A TRAF-like E3 ubiquitin ligase TrafE coordinates ESCRT and autophagy in endolysosomal damage response and cell-autonomous immunity to Mycobacterium marinum

Cells are perpetually challenged by pathogens, protein aggregates or chemicals, that induce plasma membrane or endolysosomal compartments damage. This severe stress is recognised and controlled by the endosomal sorting complex required for transport (ESCRT) and the autophagy machineries, which are recruited to damaged membranes to either repair or to remove membrane remnants.
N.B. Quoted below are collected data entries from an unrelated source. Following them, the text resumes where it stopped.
Lemma bind_all_keeps params names n m a n' m' a' k :
  bind_all params names n m a = inr (n', m', a') ->
  settled m k -> m' !! k = m !! k.
Proof.
  revert n m a. induction names as [|w names IH]; intros n m a; simpl.
  { by intros [= <- <- <-]. }
  destruct (bind_own params w n m a) as [e|[[n1 m1] a1]] eqn:Hw; [done|].
  intros Hall Hk. pose proof (bind_own_keeps _ _ _ _ _ _ _ _ k Hw Hk) as H1.
  rewrite <- H1. apply (IH _ _ _ Hall).
  unfold settled in *. rewrite H1. done.
Qed.

Lemma map_get_lookup m m' k : m' !! k = m !! k -> map_get m' k = map_get m k.
Proof. unfold map_get. by intros ->. Qed.

(** ** Objects without an own [__wrapped__]

    For such objects [_(o).has(k)] is the test for an own property, and
    the block of the loop is [bind_own]. *)

Lemma lodash_has_own (o : gmap string value) (k : string) :
  o !! wrapped_key = None -> lodash_has (VObj o) k = Returns (has o k).
Proof. unfold lodash_has, lodash, wrapped_key. by intros ->. Qed.

Lemma has_map_value (m : gmap string string) (k : string) :
  has (VStr <$> m) k = has m k.
Proof. unfold has. rewrite lookup_fmap. by destruct (m !! k). Qed.

Lemma lodash_has_map (m : gmap string string) (k : string) :
  m !! wrapped_key = None -> lodash_has (map_value m) k = Returns (has m k).
Proof.
  intros Hm. unfold map_value. rewrite lodash_has_own, has_map_value; [done|].
  by rewrite lookup_fmap, Hm.
Qed.
(** * processout-go: the generated API bindings, embedded and verified

    The four source files (invoice.go, refund.go and the two files holding
    the TailoredInvoices and Transactions bindings) are generated code: each
    method picks the call options, marshals a body, builds a request, sets
    headers, sends the request, decodes the envelope and branches on its
    [success] flag.  The embedding below keeps one Rocq function per Go
    method, written in a small monad that carries the two effects the
    methods have: panicking, and issuing requests through the transport.

    The Go standard library pieces the methods call ([url.QueryEscape],
    [json.Marshal], [json.Decoder.Decode], [http.Header.Set],
    [Request.SetBasicAuth]) are modelled in the first part of the file. *)

From Stdlib Require Import ZArith Ascii String List Lia DecimalString.
From stdpp Require Import base strings gmap list sorting.

Local Open Scope string_scope.
Local Open Scope Z_scope.
#[local] Set Warnings "-register-all".

(* ===================================================================== *)
(** ** Bytes *)
(* ===================================================================== *)

Module Bytes.

Definition val (c : ascii) : Z := Z.of_N (N_of_ascii c).
Definition chr (z : Z) : ascii := ascii_of_N (Z.to_N z).

Definition between (lo hi : Z) (c : ascii) : bool :=
  (lo <=? val c) && (val c <=? hi).

Definition is_lower (c : ascii) : bool := between 97 122 c.
Definition is_upper (c : ascii) : bool := between 65 90 c.
Definition is_digit (c : ascii) : bool := between 48 57 c.
Definition is_alnum (c : ascii) : bool := is_lower c || is_upper c || is_digit c.

Definition eqb (a b : ascii) : bool := Ascii.eqb a b.

Fixpoint mem (c : ascii) (s : string) : bool :=
  match s with
  | EmptyString => false
  | String d s' => eqb c d || mem c s'
  end.

(** [s[n]], with a filler outside the string *)
Fixpoint index (s : string) (n : nat) : ascii :=
  match s, n with
  | EmptyString, _ => "?"%char
  | String c _, O => c
  | String _ s', S k => index s' k
  end.

Fixpoint all (p : ascii -> bool) (s : string) : bool :=
  match s with
  | EmptyString => true
  | String c s' => p c && all p s'
  end.

Fixpoint join (sep : string) (l : list string) : string :=
  match l with
  | [] => ""
  | [x] => x
  | x :: l' => x +:+ sep +:+ join sep l'
  end.

End Bytes.

(* ===================================================================== *)
(** ** net/url: QueryEscape *)
(* ===================================================================== *)

Module url.
(** * Conversation store and send-message controller of vantage-webui

    A shallow embedding of [src/store/useChatStore.ts] (the zustand store),
    of [handleSendMessage] and the mount effect in
    [components/chat/ChatContainer.tsx], of the handlers of
    [components/chat/MessageInput.tsx], of the bubble selection of
    [components/chat/MessageList.tsx] and of the response interceptor and
    [retryRequest] of [services/api.ts], followed by the properties of the
    conversation state model and of the code around it.

    Conventions of the embedding:
    - a JavaScript string is a [string]; its characters stand for code units
      below 256, and [===] on strings is [String.eqb];
    - a JavaScript [number] that the store handles (epoch milliseconds, a
      processing time) is an integer of [Z]; the only falsy number is [0];
    - an optional property [p?: T] is an [option T], [None] standing for
      [undefined];
    - the two sources of nondeterminism, [uuidv4()] and [Date.now()], are
      explicit arguments of the operation that calls them;
    - an [async] function is split at its single [await]: the part that runs
      up to the suspension and the part that runs when the promise settles. *)

From Stdlib Require Import List String Ascii ZArith Bool Lia Sorted DecimalString.
Import ListNotations.
Local Open Scope string_scope.
Local Open Scope Z_scope.

(** ** Data model ([useChatStore.ts], lines 5-38) *)

Inductive Role : Type := user | agent.

Inductive Theme : Type := light | dark | system.

(** A value of TypeScript's [unknown]; the store and the controller only
    carry such values around, so the scalar ones are enough. *)
Inductive unknown : Type :=
| JsUndefined
| JsNull
| JsBool (b : bool)
| JsNumber (n : Z)
| JsString (s : string).

Record Message : Type := mkMessage {
  id : string;
  role : Role;
  content : string;
  timestamp : Z;
  toolsUsed : option (list unknown);
  processingTime : option Z;
  isStreaming : option bool;
  error : option string
}.
(** * maybe-zod: the validate-then-transform wrappers [Maybe] and [AsyncMaybe]

    A shallow embedding of [src/index.ts].  The two wrappers are written
    against the capability contract of the validation engine
    ([safeParse] / [safeParseAsync] of a [z.ZodSchema]); the engine itself
    is a collaborator and enters as a record of functions. *)

From Stdlib Require Import ZArith List String Ascii Bool Lia.
From Stdlib Require Import Decimal DecimalString DecimalFacts DecimalPos DecimalZ.
Import ListNotations.
Local Open Scope string_scope.
Local Open Scope Z_scope.

(** ** JavaScript values and control flow *)

(** How a promise settles: [await] continues with the value of a fulfilled
    promise and raises the reason of a rejected one.  A promise stands for
    its settlement; one that stays pending for ever has no counterpart. *)
Inductive Settled (E A : Type) : Type :=
| Fulfilled (value : A)
| Rejected (reason : E).
Arguments Fulfilled {E A} value.
Arguments Rejected {E A} reason.

(** The run-time values the wrappers handle.  TypeScript's [T], [U] and
    [U | null] are erased at run time, so both slots of a result pair range
    over all of these.  Numbers are the integer-valued ones; an object is
    its list of own properties in insertion order. *)
#[warnings="-register-all"]
Inductive JsValue : Type :=
| JsUndefined
| JsNull
| JsBool (b : bool)
| JsNumber (n : Z)
| JsString (s : string)
| JsArray (items : list JsValue)
| JsObject (fields : list (string * JsValue))
| JsPromise (p : Settled JsValue JsValue).

Definition Promise (A : Type) : Type := Settled JsValue A.

(** Completion of a call: it returns normally or throws. *)
Inductive Completion (A : Type) : Type :=
| Normal (a : A)
| Throw (exn : JsValue).
Arguments Normal {A} a.
Arguments Throw {A} exn.

Definition bind {A B : Type} (c : Completion A) (k : A -> Completion B)
  : Completion B :=
  match c with
  | Normal a => k a
  | Throw exn => Throw exn
  end.

Notation "x <- c ;; k" := (bind c (fun x => k))
  (at level 61, c at next level, right associativity).

(** [try { body } catch (error) { handler }] *)
Definition try_catch {A : Type} (body : Completion A)
    (handler : JsValue -> Completion A) : Completion A :=
  match body with
  | Normal a => Normal a
  | Throw exn => handler exn
  end.

(** [await p] inside an [async] function. *)
Definition await {A : Type} (p : Promise A) : Completion A :=
  match p with
  | Fulfilled v => Normal v
  | Rejected reason => Throw reason
  end.
(** The renderer of [script_to_audio.py] writes two files and no other. *)
Lemma generate_podcast_audio_keeps_file {S} (script : S) cfg path :
  path <> "temp.wav" -> path <> "output/audio/podcast_episode.wav" ->
  keeps_file path (script_to_audio.generate_podcast_audio script cfg).
Proof.
  intros Ht Ho. unfold script_to_audio.generate_podcast_audio.
  apply keeps_file_bind; [apply keeps_file_emit|intros].
  do 5 (apply keeps_file_bind; [apply keeps_file_config_get|intros]).
  do 3 (apply keeps_file_bind; [apply keeps_file_config_get|intros];
        apply keeps_file_bind;
        [unfold script_to_audio.dict_getitem;
         case_match; [apply keeps_file_ret|apply keeps_file_raise]|intros]).
  apply keeps_file_try_except.
  - apply keeps_file_bind.
    { unfold script_to_audio.requests_post_checked.
      apply keeps_file_bind; [apply keeps_file_emit|intros].
      intros E w. by destruct (requests_post E _). }
    intros.
    do 2 (apply keeps_file_bind;
          [unfold script_to_audio.inline_data;
           case_match; [apply keeps_file_ret|apply keeps_file_raise]|intros]).
    apply keeps_file_bind; [apply keeps_file_pure|intros].
    apply keeps_file_bind.
    { unfold script_to_audio.pcm_to_wav.
      apply keeps_file_bind; [|intros].
      { intros E w. unfold script_to_audio.wave_write.
        destruct (writable E "temp.wav");
          [|by apply keeps_file_failed_write].
        destruct (script_to_audio.wave_params_ok _ _ _);
          [|cbn; by rewrite lookup_insert_ne].
        destruct (wave_bytes E _ _ _ _); cbn; by rewrite lookup_insert_ne. }
      apply keeps_file_bind; [apply keeps_file_read_file|intros].
      apply keeps_file_bind; [by apply keeps_file_os_remove|intros].
      apply keeps_file_ret. }
    intros.
    apply keeps_file_bind; [apply keeps_file_os_makedirs|intros].
    apply keeps_file_bind; [by apply keeps_file_write_file|intros].
    apply keeps_file_bind; [apply keeps_file_emit|intros].
    apply keeps_file_ret.
  - intros e. unfold script_to_audio.on_error.
    apply keeps_file_bind; [|intros; apply keeps_file_ret].
    destruct e; apply keeps_file_emit.
Qed.
Lemma audio_section_done_inv streams w audio_score w' :
  audio_section streams w = Done audio_score w' ->
  compute_audio_score streams = Ok audio_score.
Proof.
  unfold audio_section, bind. unfold print at 1.
  destruct (for_each _ _ _ _) as [[] w1|e w1]; [|discriminate].
  destruct (compute_audio_score _) as [a|e] eqn:Hs; cbn [lift];
    [|discriminate].
  unfold ret. intros H. injection H as <- _.
  rewrite <- Hs. unfold compute_audio_score. symmetry. apply audio_loop_filter.
Qed.

Section MediaScore.

Variable path_str : string -> string.
Variable path_exists : string -> bool.
Variable run_ffprobe : string -> result ProbeData.

Local Abbreviation analyze := (analyze_file path_str path_exists run_ffprobe).

(** A completed analysis of a file that exists went through the probe, the
    video part and the audio part, and stored their combination. *)
Lemma analyze_file_done_inv file w w' :
  path_exists (path_str file) = true ->
  analyze file w = Done tt w' ->
  exists data video_score vbps verdict audio_score w1 w2,
    run_ffprobe (path_str file) = Ok data
    /\ video_section (get (streams data) [])
         (get (format data) {| size := None; duration := None |})
         (printed w [Separator; FileHeader (path_str file); Separator])
       = Done (video_score, vbps, verdict) w1
    /\ audio_section (get (streams data) []) w1 = Done audio_score w2
    /\ FILE_MEDIA_SCORE w'
       = dict_set (path_str file) (media_score_of video_score audio_score, vbps)
           (FILE_MEDIA_SCORE w2).
Proof.
  intros Hex. unfold analyze_file. rewrite Hex. cbn [negb].
  unfold print_separator. unfold bind at 1 2 3, print at 1 2 3.
  rewrite !printed_printed. cbn [app].
  destruct (run_ffprobe (path_str file)) as [data|e]; cbn [lift];
    [|discriminate].
  unfold bind at 1, ret at 1. unfold bind at 1.
  destruct (video_section _ _ _) as [[[vs vbps] verdict] w1|e w1] eqn:Hv;
    [|discriminate].
  unfold bind at 1.
  destruct (audio_section _ w1) as [a w2|e w2] eqn:Ha; [|discriminate].
  unfold bind, store, print. intros H. injection H as <-.
  exists data, vs, vbps, verdict, a, w1, w2. repeat split; auto.
Qed.

(** X18. The media score stored for an analysed file lies between 1.4 and
    5.0. *)
Theorem stored_media_score_range :
  forall (file : string) (w w' : world),
    path_exists (path_str file) = true ->
    analyze file w = Done tt w' ->
    exists media_score vbps,
      dict_get (path_str file) (FILE_MEDIA_SCORE w') = Some (media_score, vbps)
      /\ (1.4 <=? media_score) = true
      /\ (media_score <=? 5) = true.
Proof.
  intros file w w' Hex H.
  destruct (analyze_file_done_inv file w w' Hex H)
    as (data & vs & vbps & verdict & a & w1 & w2 & _ & Hv & Ha & E).
  exists (media_score_of vs a), vbps. split.
  - rewrite E, dict_get_set, String.eqb_refl. reflexivity.
  - apply media_score_bounds.
    + eapply video_section_done_inv; eauto.
    + eapply file_audio_score_in_values, audio_section_done_inv; eauto.
Qed.
(** * personal-trainer-js: a shallow embedding of the front end

    The development follows the layers of the repository:

    - [JS]: the few ECMAScript primitives the views rely on (strings,
      completions, arrays, own-property order of ordinary objects);
    - [Number]: the arithmetic of the host on the integers among its
      numbers;
    - [lodash]: [groupBy] and [sumBy] as lodash implements them;
    - the data model of the REST service (customers, trainings);
    - the HTTP layer ([axios]) against a remote service that is any state
      machine, and the monad in which the [async] functions of the views
      run: component state, the service, a log of what the user and the
      service can observe, and exceptions;
    - [api] (src/services/api.js), [CustomerList], [TrainingList],
      [CalendarPage], [StatisticsPage] and [Layout].

    Scope of the model.

    - Numbers are IEEE 754 binary64 values. [Number] holds the integers
      among them with the infinities and NaN, and rounds sums and products
      as the host does; time values, the ends of calendar entries and the
      aggregation [activityStats_binary64] are computed in it. Durations
      and ids of the payloads are integers ([Z]); the aggregation
      [activityStats] adds them exactly, which is what the host computes
      on collections whose durations add up, in absolute value, to at
      most 2^53. A [Date] is its time value, NaN for an Invalid Date.
    - Strings are byte strings. [toLowerCase] and [Date.parse] belong to the
      host and are parameters of what uses them.
    - A handler runs to its end against the service before anything else
      happens to the component: a [fetchCustomers()] that a handler starts
      without awaiting it sends its request inside the handler and resumes
      right after the handler returns. Several handlers in flight at once
      are not modelled.
    - Payloads are typed by shape ([Data]). [api.getCustomers] reads
      [_embedded.customers] and throws on a payload that has none;
      [api.getTrainings] returns the payload as it is. *)

From Stdlib Require Import List String Ascii ZArith NArith Bool Lia.
From Stdlib Require Import Permutation Sorted SpecFloat.
Import ListNotations.

Set Implicit Arguments.

Local Open Scope string_scope.
Local Open Scope list_scope.
Local Open Scope Z_scope.

(* ===================================================================== *)
(** * ECMAScript primitives *)
(* ===================================================================== *)

Module JS.
(** The filter reads the selection as a set. *)
Lemma filteredOrders_ext (all : list SourcedOrder) (s1 s2 : list string) :
  (∀ r, r ∈ s1 ↔ r ∈ s2) → filteredOrders all s1 = filteredOrders all s2.
Proof.
  intros Hset. unfold filteredOrders.
  destruct s1 as [|a s1], s2 as [|b s2]; simpl.
  - done.
  - exfalso. eapply not_elem_of_nil. apply Hset. by left.
  - exfalso. eapply not_elem_of_nil. apply Hset. by left.
  - apply list_filter_iff. intros o. apply Hset.
Qed.

(** X12. The filtered records depend on which restaurants are selected and
    on nothing else of the selection: neither the order in which they were
    clicked nor a repeated name changes them. *)
Theorem filteredOrders_reads_a_set (results : list ExtractedFileResult)
    (s1 s2 : list string) :
  (∀ r, r ∈ s1 ↔ r ∈ s2) →
  filteredOrders (allOrders results) s1 = filteredOrders (allOrders results) s2.
Proof. apply filteredOrders_ext. Qed.

(** X13. Clicking the same filter button twice brings the view back: the
    filtered records are those before the two clicks, and a selection that
    did not hold the name is restored as it was. *)
Theorem toggling_twice_restores_the_view (all : list SourcedOrder)
    (name : string) (prev : list string) :
  filteredOrders all (toggleRestaurant name (toggleRestaurant name prev))
  = filteredOrders all prev ∧
  (name ∉ prev →
   toggleRestaurant name (toggleRestaurant name prev) = prev).
Proof.
  split.
  - apply filteredOrders_ext. intros r. rewrite !toggleRestaurant_elem.
    destruct (decide (r = name)) as [->|Hr]; destruct (decide (name ∈ prev));
      intuition congruence.
  - intros Hname. unfold toggleRestaurant at 2.
    rewrite bool_decide_false by done. unfold toggleRestaurant.
    rewrite bool_decide_true by (apply elem_of_app; right; by left).
    rewrite filter_app, filter_cons_False, filter_nil, app_nil_r
      by (intros H; by apply H).
    clear -Hname. induction prev as [|x prev IH]; [done|].
    apply not_elem_of_cons in Hname as [Hx Hname].
    rewrite filter_cons_True by done. by rewrite IH.
Qed.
Yet, insight is limited about how damage is sensed and which effectors lead to extensive tagging of the damaged organelles with signals, such as K63-polyubiquitin, required for the recruitment of membrane repair or removal machineries. To explore the key factors responsible for detection and marking of damaged compartments, we use the professional phagocyte Dictyostelium discoideum. We found an evolutionary conserved E3-ligase, TrafE, that is robustly recruited to intracellular compartments disrupted after infection with Mycobacterium marinum or after sterile damage caused by chemical compounds. TrafE acts at the intersection of ESCRT and autophagy pathways and plays a key role in functional recruitment of the ESCRT subunits ALIX, Vps32 and Vps4 to damage sites. Importantly, we show that the absence of TrafE severely compromises the xenophagy restriction of mycobacteria as well as ESCRT-mediated and autophagy-mediated endolysosomal membrane damage repair, resulting in early cell death.

Automated summary

Cells have mechanisms to repair or remove damaged membranes, but little is known about how the damage is sensed and how damaged organelles are marked. In this study using Dictyostelium discoideum, a conserved E3 ligase called TrafE was found to be recruited to intracellular compartments that were disrupted after infection or damage. TrafE plays a crucial role in recruiting ESCRT subunits to the damaged sites, and its absence impairs xenophagy restriction and membrane damage repair, leading to cell death.